左:プルーム・テックのプロトタイプ1号 右:たばこの顆粒原料とリキッド(クリックで拡大) 出典:JT

 そうして開発されたプルーム・テックだが、市場からは「吸いごたえに課題がある」(山田氏)との反応が多かった。同氏は「正直に言うとプルーム・テックの設計は(タール含有量)1mgの紙巻きたばこに相当する吸いごたえを狙ったものだったから」と語る。プルーム・テック・プラスはこのような市場の声を受けて開発され、「たばこ葉、べーパー量、バッテリーを全て増量した。タール数の感覚値は5〜6mgほど」の吸いごたえを実現した。また、より高い吸いごたえを求める消費者向けに、高温加熱型のプルーム・エスの提供も行っている。
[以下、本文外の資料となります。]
Lemma safe_case {E E' A B} (f : A → Prog E' B) (g : E → Prog E' B) (p : Prog E A) Q v :
  safe p (λ o v, match o with
                 | Done a => safe (f a) Q v
                 | Fail e => safe (g e) Q v
                 | Panic m => Q (Panic m) v
                 end) v →
  safe (prog_case f g p) Q v.
Proof.
  revert v. induction p as [o|C c next IH]; intros v Hs.
  - destruct o as [a|e|m]; [apply safe_delay, Hs..|]. exact Hs.
  - cbn. intros v' ch answer s' Hr HI He. edestruct Hs as (? & ? & ?); eauto.
Qed.

Lemma triple_case {E E' A B} P (R : Outcome E A → View → Prop) (f : A → Prog E' B) (g : E → Prog E' B)
    (p : Prog E A) Q :
  triple P p R →
  (∀ a, triple (R (Done a)) (f a) Q) → (∀ e, triple (R (Fail e)) (g e) Q) →
  (∀ m v, Inv v → R (Panic m) v → Q (Panic m) v) →
  triple P (prog_case f g p) Q.
Proof.
  intros Hp Hf Hg Hm v HI HP. apply safe_case. eapply safe_mono; [|by apply Hp].
  intros [a|e|m] v' HI' HR; eauto; [by apply Hf|by apply Hg].
Qed.

Lemma triple_pre {E A} (P P' : View → Prop) (p : Prog E A) Q :
  (∀ v, Inv v → P' v → P v) → triple P p Q → triple P' p Q.
Proof. intros HP Ht v HI HP'. apply Ht; auto. Qed.

Lemma triple_post {E A} P (p : Prog E A) (Q Q' : Outcome E A → View → Prop) :
  (∀ o v, Inv v → Q o v → Q' o v) → triple P p Q → triple P p Q'.
Proof. intros HQ Ht v HI HP. eapply safe_mono; [exact HQ|]. by apply Ht. Qed.

End thread.

(** What the others of a thread rely on, from its guarantee. *)
Lemma guar_rely tid k own allowed tid' k' own' v v' :
  tid' ≠ tid → valid_key k' → (∀ x, own' = Some x → own ≠ Some x) →
  guar tid k own allowed v v' → rely tid' k' own' v v'.
Proof.
  intros Hne Hk' Hown Hg.
  assert (∀ s, holds s tid' k' → ¬ (k' = k ∧ holds s tid k)) as Hother.
  { intros s H1 [-> H2]. apply Hne. by eapply holds_exclusive. }
  split.
  - intros g. by apply (guar_guard _ _ _ _ _ _ Hg).
  - intros i f Hf. destruct (guar_inode _ _ _ _ _ _ Hg _ _ Hf) as (f' & ? & ? & _). eauto.
  - intros x Hx Hin. destruct (guar_lost _ _ _ _ _ _ Hg _ Hin) as [?|?]; [done|]. by destruct (Hown x).
  - intros (g & He & Hl). exists g. split; [by apply (guar_guard _ _ _ _ _ _ Hg)|].
    by eapply (guar_flock _ _ _ _ _ _ Hg).
  - intros Hh name Hn. destruct (guar_entry _ _ _ _ _ _ Hg k' name) as [Hbad|]; try done.
    by destruct (Hother _ Hh).
  - intros Hh i f Hf Hb. destruct (guar_inode _ _ _ _ _ _ Hg _ _ Hf) as (f' & Hf' & _ & Hsame).
    destruct (Hsame k') as [Hbad| ->]; try done. by destruct (Hother _ Hh).
  - intros _ x Hx _. by apply (guar_gained _ _ _ _ _ _ Hg).
Qed.
End logic.
(** A call whose error is returned. *)
Lemma triple_sys {A} P P' `{!Stable P} `{!Stable P'} (R : A → View → Prop) `{!∀ a, Stable (R a)}
    (c : Call (Result Errno A)) :
  (∀ v ch r s', Inv v → P v → exec ch c (v_sys v) = Some (r, s') →
     let v' := MkView s' (advance c r (v_sessions v)) in
     Inv v' ∧ guar v v' ∧ P' v' ∧ match r with Ok a => R a v' | Err _ => True end) →
  triple P (sys c) (post P' R).
Proof.
  intros Hc. unfold sys.
  apply (triple_perform _ _ _ _ _ _ _ P c _
    (λ r v, P' v ∧ match r with Ok a => R a v | Err _ => True end)); [exact Hc|].
  intros [a|e]; apply triple_return; try apply _; by intros v _ [? ?].
Qed.

(** A quiet call with what its answer says. *)
Lemma triple_sys_quiet {A} P `{!Stable P} (R : A → View → Prop) `{!∀ a, Stable (R a)}
    (c : Call (Result Errno A)) :
  quiet_call c →
  (∀ v ch a s', Inv v → P v → exec ch c (v_sys v) = Some (Ok a, s') → R a (MkView s' (v_sessions v))) →
  triple P (sys c) (post P R).
Proof.
  intros Hq HR. unfold sys.
  apply (triple_quiet P c _ (λ r v, match r with Ok a => R a v | Err _ => True end) _ Hq).
  - intros v ch [a|e] s' HI HP He; [by eapply HR|done].
  - intros [a|e]; apply triple_return; try apply _; by intros v _ [? ?].
Qed.

Lemma triple_lift_then {A B} P P' (R : B → View → Prop) (o : Outcome RuntimeError A)
    (next : A → Prog RuntimeError B) `{!Stable P} :
  (∀ v, P v → P' v) → (∀ a, o = Done a → triple P (next a) (post P' R)) →
  triple P (prog_bind (lift o) next) (post P' R).
Proof.
  intros HP Hnext. destruct o as [a|e|m]; [by apply Hnext|..]; apply triple_return; try apply _;
    intros v _ ?; split; auto.
Qed.

(** *** Taking the guard *)

Lemma create_guard_rely v s :
  entry v (guard_of k) = None → (∀ i f, inode v i = Some f → sys_inodes s !! i = Some f) →
  rely v (MkView s (v_sessions v)).
Proof.
  intros Hnone Hi.
  assert (¬ holds (v_sys v) tid k) as Hnot by (intros (g & Hg & _); congruence).
  split; cbn; try done; [congruence|]. eauto.
Qed.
プルーム・テック・プラスのコンセプト(クリックで拡大) 出典:JT

 山田氏はプルーム・テックの製品展開について「まだまだ発展途上だと考えている」と語り、製品ラインアップ拡大の方針を示した。また、「たばこを吸う人と吸わない人の共存について、色々な考え方もあるだろう。さまざまな要望に応えるべく、ひとときを大事にするために頑張っていきたい」と決意を示した。